> **What this task involves**: Copy the first line of the material below and every later line through the line containing "apply (rtc_ind_r (fun", without any other output.

> **Data shown**:
(** One call of a method. *)
Inductive pool_step : TxPool L -> TxPool L -> Prop :=
  | step_process fuel db now tx height fee tp r tp' :
      known tx -> ProcessTransaction fuel db now tx height fee tp = Some (r, tp') -> pool_step tp tp'
  | step_remove now p tp : pool_step tp (RemoveTransaction now p tp)
  | step_expire now tp : pool_step tp (ExpireOrphan now tp)
  | step_add_err p e tp : pool_step tp (AddErrCache p e tp)
  | step_get_err p tp : pool_step tp (GetErrCache p tp).2
  | step_have p tp : pool_step tp (HaveTransaction p tp).2.

(** C38.  The reachable transaction pools: at most 10000 transactions and 2000
    orphans, filed under their ids; every output on offer belongs to a transaction
    of the pool; every list of the orphan index is non-empty and holds orphans,
    each under its last spent output only. *)
Theorem pool_invariant now tp : rtc pool_step (NewTxPool now) tp -> pool_ok tp.
Proof.
  apply (rtc_ind_r (fun tp => pool_ok tp)); [by constructor|].
  intros tp1 tp2 _ Hstep Hok. destruct Hstep as [fuel db now' tx height fee tp0 r tp' Hk H|now' p tp0|now' tp0|p e tp0|p tp0|p tp0].
  - unfold ProcessTransaction in H. destruct (IsDust tx) as [[]|]; [by injection H as _ <-| |done]. by eapply processTransaction_ok.
  - by apply RemoveTransaction_ok.
  - by apply ExpireOrphan_ok.
  - by destruct Hok.
  - unfold GetErrCache. destruct (cache_Get _ _). by destruct Hok.
  - unfold HaveTransaction, IsTransactionInErrCache. destruct (IsTransactionInPool p tp0); [done|]. destruct (cache_Get _ _). by destruct Hok.
Qed.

> **Solution**:
(** One call of a method. *)
Inductive pool_step : TxPool L -> TxPool L -> Prop :=
  | step_process fuel db now tx height fee tp r tp' :
      known tx -> ProcessTransaction fuel db now tx height fee tp = Some (r, tp') -> pool_step tp tp'
  | step_remove now p tp : pool_step tp (RemoveTransaction now p tp)
  | step_expire now tp : pool_step tp (ExpireOrphan now tp)
  | step_add_err p e tp : pool_step tp (AddErrCache p e tp)
  | step_get_err p tp : pool_step tp (GetErrCache p tp).2
  | step_have p tp : pool_step tp (HaveTransaction p tp).2.

(** C38.  The reachable transaction pools: at most 10000 transactions and 2000
    orphans, filed under their ids; every output on offer belongs to a transaction
    of the pool; every list of the orphan index is non-empty and holds orphans,
    each under its last spent output only. *)
Theorem pool_invariant now tp : rtc pool_step (NewTxPool now) tp -> pool_ok tp.
Proof.
  apply (rtc_ind_r (fun tp => pool_ok tp)); [by constructor|].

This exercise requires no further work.